CORTE SUPREMA DE JUSTICIA República de Colombia Corte Suprema de Justicia Sala de Casación Civil CORTE SUPREMA DE JUSTICIA SALA DE CASACION CIVIL Magistrado Ponente SILVIO FERNANDO TREJOS BUENO Bogotá, D., C, veintiséis (26) de mayo de dos mil cinco (2005). Ref: Exp. No. 11001-02-03-000-2005-00545-00 Decide la Corte la acción de tutela instaurada por Rafael Darío Martínez Henao, contra el Tribunal Superior del Distrito Judicial de Bogotá, Sala Civil, integrada por los Magistrados Ana Lucía Pulgarín Delgado, Ariel Salazar Ramírez y Edgar Carlos Sanabria Melo, trámite al que fueron vinculados la señora Clara Cecilia Pérez Botero, el Juzgado Cuarto Civil del Circuito de esta ciudad y el Banco Davivienda.
ANTECEDENTES I. El apoderado del actor sostiene que los accionados le vulneraron el derecho fundamental al debido proceso, por lo que pretende que se ordene a la sala demandada que anule el fallo inhibitorio de 27 de abril de 2004 y que en su lugar dicte sentencia de fondo en la que resuelva el asunto puesto en su conocimiento, y que, como medida provisional, se ordene la suspensión de la ejecución del fallo atacado por esta vía.
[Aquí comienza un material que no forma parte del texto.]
(** * Diceball matchmaking server: a shallow embedding of [main.go]

    The server keeps three pieces of global state: the [players] map, the
    [pool] slice and the [rooms] map.  [players] and [pool] hold *pointers*
    to [Player] structs, and [matchPlayers] mutates the structs through the
    pointers it reads from [pool]; the sharing is modelled by an explicit
    heap of [Player] cells addressed by natural numbers.

    Every critical section of the source is one transition of the model:
    [handleJoin], [handleCancel], the stats snapshot and one iteration of
    [matchPlayers] or [cleanupOldRooms] hold [poolMutex] from their first
    access to their last.  [handleStatus] releases the lock between its
    lookup, its [select] and its [delete]; it is modelled both as the
    composed handler and as separate [select] and [delete] transitions
    that other requests may interleave with.  The two values the program
    reads from its environment, [time.Now()] and [uuid.New().String()],
    are arguments of the transitions. *)

From Stdlib Require Import ZArith.
From stdpp Require Import functions strings gmap fin_maps list.

Local Open Scope Z_scope.
Local Open Scope string_scope.
Local Open Scope list_scope.

(** ** Buffered channels ([chan string]) *)

Module Chan.

(** A buffered channel is its queue of pending values and its capacity. *)
Record t := mk { buf : list string; cap : nat }.

(** [make(chan string, n)] *)
Definition make (n : nat) : t := {| buf := []; cap := n |}.

(** [c <- v]: [None] when the buffer is full, where the sender blocks. *)
Definition send (v : string) (c : t) : option t :=
  if decide (length (buf c) < cap c)%nat
  then Some {| buf := buf c ++ [v]; cap := cap c |}
  else None.

(** [select { case v := <-c: ...  default: ... }]: the value and the
    remaining channel, or [None] when the [default] branch is taken. *)
Definition try_recv (c : t) : option (string * t) :=
  match buf c with
  | [] => None
  | v :: q => Some (v, {| buf := q; cap := cap c |})
  end.

End Chan.

(** ** Data model *)

Record Player := mkPlayer {
  ID : string;
  Matched : bool;
  CreatedAt : Z;
  OpponentID : Chan.t;
  RoomID : string
}.

Record ServerStats := mkServerStats {
  TotalPlayers : Z;
  WaitingPlayers : Z;
  MatchedPlayers : Z;
  ActiveRooms : Z
}.

(** A [*Player] is an address in the heap of allocated [Player] structs.
    Go pointers obtained from [&Player{...}] never dangle, so the heap is a
    total function together with the next free address. *)
Definition addr := nat.

Record State := mkState {
  heap : addr → Player;
  next_addr : addr;
  players : gmap string addr;
  rooms : gmap string (list string);
  pool : list addr
}.

Definition zero_Player : Player :=
  {| ID := ""; Matched := false; CreatedAt := 0;
     OpponentID := Chan.make 0; RoomID := "" |}.

(** The package-level [var] block: empty maps and a nil slice. *)
Definition init : State :=
  {| heap := λ _, zero_Player; next_addr := 0%nat;
     players := ∅; rooms := ∅; pool := [] |}.

(** Field assignments through a pointer. *)
Definition set_RoomID (r : string) (p : Player) : Player :=
  {| ID := ID p; Matched := Matched p; CreatedAt := CreatedAt p;
     OpponentID := OpponentID p; RoomID := r |}.

Definition set_Matched (b : bool) (p : Player) : Player :=
  {| ID := ID p; Matched := b; CreatedAt := CreatedAt p;
     OpponentID := OpponentID p; RoomID := RoomID p |}.

Definition set_OpponentID (c : Chan.t) (p : Player) : Player :=
  {| ID := ID p; Matched := Matched p; CreatedAt := CreatedAt p;
     OpponentID := c; RoomID := RoomID p |}.

(** [p.OpponentID <- v] on the heap; [None] when the send blocks. *)
Definition heap_send (a : addr) (v : string) (h : addr → Player)
  : option (addr → Player) :=
  c ← Chan.send v (OpponentID (h a));
  Some (alter (set_OpponentID c) a h).

(** ** Go's [int] and [len] *)

Definition int_min : Z := - 2 ^ 63.

(** Two's complement wrap-around of a 64-bit [int]. *)
Definition int_wrap (z : Z) : Z := (z + 2 ^ 63) mod 2 ^ 64 - 2 ^ 63.

Definition int_sub (a b : Z) : Z := int_wrap (a - b).

Definition len_map {V} (m : gmap string V) : Z := Z.of_nat (size m).
Definition len_slice {A} (l : list A) : Z := Z.of_nat (length l).

(** ** HTTP responses *)

Definition StatusBadRequest : Z := 400.
Definition StatusNotFound : Z := 404.

Inductive Response :=
| HttpError (msg : string) (code : Z)        (* [http.Error(w, msg, code)] *)
| JsonMap (body : gmap string string).       (* [json.NewEncoder(w).Encode(m)] *)

(** ** Handlers *)

(** [handleJoin]; [now] is the value of [time.Now()]. *)
Definition handleJoin (playerID : string) (now : Z) (s : State)
  : Response * State :=
  if decide (playerID = "") then
    (HttpError "ID is required" StatusBadRequest, s)
  else
    let player := {| ID := playerID; Matched := false; CreatedAt := now;
                     OpponentID := Chan.make 1; RoomID := "" |} in
    let p := next_addr s in
    (JsonMap (<["status" := "waiting"]> (<["playerID" := playerID]> ∅)),
     {| heap := <[p := player]> (heap s);
        next_addr := S p;
        players := <[playerID := p]> (players s);
        rooms := rooms s;
        pool := pool s ++ [p] |}).

(** The loop of [handleCancel]: drop the first entry whose [ID] is
    [playerID], then [break]. *)
Fixpoint pool_remove (h : addr → Player) (playerID : string)
    (l : list addr) : list addr :=
  match l with
  | [] => []
  | p :: l' =>
      if decide (ID (h p) = playerID) then l'
      else p :: pool_remove h playerID l'
  end.

Definition handleCancel (playerID : string) (s : State) : Response * State :=
  if decide (playerID = "") then
    (HttpError "ID is required" StatusBadRequest, s)
  else
    (JsonMap (<["status" := "cancelled"]> ∅),
     {| heap := heap s;
        next_addr := next_addr s;
        players := delete playerID (players s);
        rooms := rooms s;
        pool := pool_remove (heap s) playerID (pool s) |}).

(** [handleStatus] takes [poolMutex] twice and runs its [select] in
    between without a lock.  The [select] on a player's channel: the
    received value, if there is one, and the state with the channel
    drained. *)
Definition status_select (player : addr) (s : State) : option string * State :=
  match Chan.try_recv (OpponentID (heap s player)) with
  | Some (opponentID, c) =>
      (Some opponentID,
       {| heap := alter (set_OpponentID c) player (heap s);
          next_addr := next_addr s; players := players s;
          rooms := rooms s; pool := pool s |})
  | None => (None, s)
  end.

(** The second critical section: [delete(players, playerID)]. *)
Definition status_reap (playerID : string) (s : State) : State :=
  {| heap := heap s; next_addr := next_addr s;
     players := delete playerID (players s);
     rooms := rooms s; pool := pool s |}.

(** [handleStatus] when no other request or loop runs between its
    lookup, its [select] and its [delete]. *)
Definition handleStatus (playerID : string) (s : State) : Response * State :=
  if decide (playerID = "") then
    (HttpError "ID is required" StatusBadRequest, s)
  else
    match players s !! playerID with
    | None => (HttpError "Player not found" StatusNotFound, s)
    | Some player =>
        match status_select player s with
        | (Some opponentID, s1) =>
            (JsonMap (<["status" := "matched"]>
                     (<["opponentID" := opponentID]>
                     (<["roomID" := RoomID (heap s1 player)]> ∅))),
             status_reap playerID s1)
        | (None, _) => (JsonMap (<["status" := "waiting"]> ∅), s)
        end
    end.

(** The data handed to the stats template. *)
Record StatsData := mkStatsData {
  Stats : ServerStats;
  WaitingPlayersList : list addr;
  ActiveRoomsList : gmap string (list string)
}.

(** [getStats] (also the first statement of [statsHandler]). *)
Definition getStats (s : State) : ServerStats :=
  {| TotalPlayers := len_map (players s);
     WaitingPlayers := len_slice (pool s);
     MatchedPlayers := int_sub (len_map (players s)) (len_slice (pool s));
     ActiveRooms := len_map (rooms s) |}.

(** [for _, p := range players { if !p.Matched { append } }]; the
    iteration order of a Go map is unspecified, [map_to_list] fixes one. *)
Definition waitingPlayers (s : State) : list addr :=
  foldl (λ acc kv, if negb (Matched (heap s kv.2)) then acc ++ [kv.2] else acc)
        [] (map_to_list (players s)).

(** [for k, v := range rooms { roomsCopy[k] = v }] *)
Definition roomsCopy (s : State) : gmap string (list string) :=
  foldl (λ acc kv, <[kv.1 := kv.2]> acc) ∅ (map_to_list (rooms s)).

Definition statsHandler (s : State) : StatsData * State :=
  ({| Stats := getStats s;
      WaitingPlayersList := waitingPlayers s;
      ActiveRoomsList := roomsCopy s |}, s).

(** ** Background loops, one iteration each *)

(** The body of the loop of [matchPlayers]; [roomID] is the value of
    [uuid.New().String()].  [None] when one of the two channel sends
    blocks. *)
Definition matchPlayers (roomID : string) (s : State) : option State :=
  match pool s with
  | p1 :: p2 :: rest =>
      let h := alter (set_RoomID roomID) p1 (heap s) in
      let h := alter (set_RoomID roomID) p2 h in
      let h := alter (set_Matched true) p1 h in
      let h := alter (set_Matched true) p2 h in
      let rooms' := <[roomID := [ID (h p1); ID (h p2)]]> (rooms s) in
      h ← heap_send p1 (ID (h p2)) h;
      h ← heap_send p2 (ID (h p1)) h;
      Some {| heap := h; next_addr := next_addr s; players := players s;
              rooms := rooms'; pool := rest |}
  | _ => Some s
  end.

(** One visit of the loop of [cleanupOldRooms] in [main.go]; [None] when
    an index into [roomPlayers] is out of range. *)
Definition cleanup_visit (pl : gmap string addr)
    (acc : option (gmap string (list string))) (kv : string * list string)
  : option (gmap string (list string)) :=
  rs ← acc;
  i0 ← kv.2 !! 0%nat;
  i1 ← kv.2 !! 1%nat;
  let p1Exists := bool_decide (is_Some (pl !! i0)) in
  let p2Exists := bool_decide (is_Some (pl !! i1)) in
  if negb p1Exists || negb p2Exists then Some (delete kv.1 rs) else Some rs.

Definition cleanupOldRooms (s : State) : option State :=
  rs ← foldl (cleanup_visit (players s)) (Some (rooms s))
             (map_to_list (rooms s));
  Some {| heap := heap s; next_addr := next_addr s; players := players s;
          rooms := rs; pool := pool s |}.

(** The same loop in the second copy of the program, which deletes a room
    only when *both* members are gone. *)
Definition cleanup_visit_both (pl : gmap string addr)
    (acc : option (gmap string (list string))) (kv : string * list string)
  : option (gmap string (list string)) :=
  rs ← acc;
  i0 ← kv.2 !! 0%nat;
  i1 ← kv.2 !! 1%nat;
  let p1Exists := bool_decide (is_Some (pl !! i0)) in
  let p2Exists := bool_decide (is_Some (pl !! i1)) in
  if negb p1Exists && negb p2Exists then Some (delete kv.1 rs) else Some rs.

Definition cleanupOldRooms_both (s : State) : option State :=
  rs ← foldl (cleanup_visit_both (players s)) (Some (rooms s))
             (map_to_list (rooms s));
  Some {| heap := heap s; next_addr := next_addr s; players := players s;
          rooms := rs; pool := pool s |}.

(** ** Executions *)

Inductive Event :=
| EJoin (playerID : string) (now : Z)
| ECancel (playerID : string)
| EStatus (playerID : string)
| EStatusSelect (player : addr)      (* the [select] of a poll in progress *)
| EStatusReap (playerID : string)    (* the [delete] of a poll in progress *)
| EStats
| EMatch (roomID : string)
| ECleanup.

Definition step (e : Event) (s : State) : option State :=
  match e with
  | EJoin playerID now => Some (handleJoin playerID now s).2
  | ECancel playerID => Some (handleCancel playerID s).2
  | EStatus playerID => Some (handleStatus playerID s).2
  | EStatusSelect player => Some (status_select player s).2
  | EStatusReap playerID => Some (status_reap playerID s)
  | EStats => Some (statsHandler s).2
  | EMatch roomID => matchPlayers roomID s
  | ECleanup => cleanupOldRooms s
  end.

Fixpoint run (evs : list Event) (s : State) : option State :=
  match evs with
  | [] => Some s
  | e :: evs' => s' ← step e s; run evs' s'
  end.

(** [reach G s0 s]: [s] is reached from [s0] by events that each satisfy
    the guard [G] in the state where they happen. *)
Inductive reach (G : Event → State → Prop) (s0 : State) : State → Prop :=
| reach_refl : reach G s0 s0
| reach_step e s s' :
    reach G s0 s → G e s → step e s = Some s' → reach G s0 s'.

Definition reachable : State → Prop := reach (λ _ _, True) init.

(** The ids carried by the entries of the pool, front first. *)
Definition pool_ids (s : State) : list string :=
  (λ p, ID (heap s p)) <$> pool s.

(** No [/join] for an id that still has an entry in the pool. *)
Definition no_rejoin (e : Event) (s : State) : Prop :=
  ∀ playerID now, e = EJoin playerID now → playerID ∉ pool_ids s.


Definition the (o : option State) : State := default init o.

(** ** The invariant of reachable states *)

Record wf (s : State) : Prop := mk_wf {
  wf_pool_bound : ∀ p, p ∈ pool s → (p < next_addr s)%nat;
  wf_pool_nodup : NoDup (pool s);
  wf_pool_unmatched : ∀ p, p ∈ pool s → Matched (heap s p) = false;
  wf_pool_chan : ∀ p, p ∈ pool s → OpponentID (heap s p) = Chan.make 1;
  wf_players_bound : ∀ k p, players s !! k = Some p → (p < next_addr s)%nat;
  wf_players_id : ∀ k p, players s !! k = Some p → ID (heap s p) = k;
  wf_players_key : players s !! "" = None;
  wf_rooms_len : ∀ k r, rooms s !! k = Some r → length r = 2%nat
}.

(** ** The result of a pairing *)

(** A matched [Player] as [matchPlayers] leaves it. *)
Definition paired (roomID opponent : string) (p : Player) : Player :=
  {| ID := ID p; Matched := true; CreatedAt := CreatedAt p;
     OpponentID := {| Chan.buf := [opponent]; Chan.cap := 1 |};
     RoomID := roomID |}.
II.
Aduce en síntesis, que con la señora Clara Cecilia Pérez Botero demandaron por los trámites del proceso verbal de mayor cuantía al Banco Davivienda con el fin de obtener declaración en el sentido de que la entidad crediticia incurrió en el cobro de intereses sobre intereses en el crédito que les fue otorgado; que les cobró un interés superior al permitido y que en consecuencia debía perder todos los intereses y devolverles doblados los recibidos; que el juzgado cuarto civil del circuito en la sentencia declaró probadas las excepciones propuestas por la parte pasiva no accediendo a las pretensiones de la demanda por lo que ante los “garrafales errores conceptuales” apeló, siendo revocado el fallo por el tribunal accionado, quien incurrió en vía de hecho porque en su reemplazo profirió sentencia inhibitoria, para lo cual adujo, que las dos primeras pretensiones eran de la naturaleza propia del proceso ordinario y las siguientes se formularon como consecuenciales de la primeras “con lo que encontraron una indebida acumulación de pretensiones”.
(Folio 3). III. la sala demandada informo que en el fallo se consignan las razones que sirvieron de soporte a dicho pronunciamiento. (Folio 10). CONSIDERACIONES DE LA CORTE: 1. En atención a que el abogado José Milton Blanco Santamaría a pesar de anunciar en el escrito tutelar que obraba como “apoderado” de la señora Clara Cecilia Pérez de Botero no acreditó idóneamente tal calidad, la acción de tutela solamente se admitió a nombre de Rafael Darío Martínez Henao, ordenándose la vinculación de la señora Pérez de Botero en calidad de tercero con interés en el trámite. 2.
Dada la forma en que se encuentra planteada la presente solicitud de amparo constitucional, es pertinente puntualizar que en este caso se tramitó, en el sentir de la sala accionada, un proceso ordinario por la vía del verbal de mayor cuantía, lo que le sirvió de fundamento para dictar sentencia inhibitoria por la presencia de una indebida acumulación de pretensiones – artículo 82-3 del Código de Procedimiento Civil -, ya que las dos primeras relacionadas con que se declare que la entidad demandada “ha cobrado a los demandantes intereses sobre intereses (anatocismo) en los créditos de vivienda” y que igualmente “ha cobrado a los demandantes intereses superiores al máximo permitido por la ley en el crédito mencionado” (folio 10) no encajaban en lo previsto en el numeral 8° del artículo 427 ibídem, y las dos restantes, por ser consecuenciales de aquellas no alcanzaban autonomía para adecuarse al trámite verbal como principales; agregó, además, que por ser juez de segundo grado no podía enderezar el procedimiento.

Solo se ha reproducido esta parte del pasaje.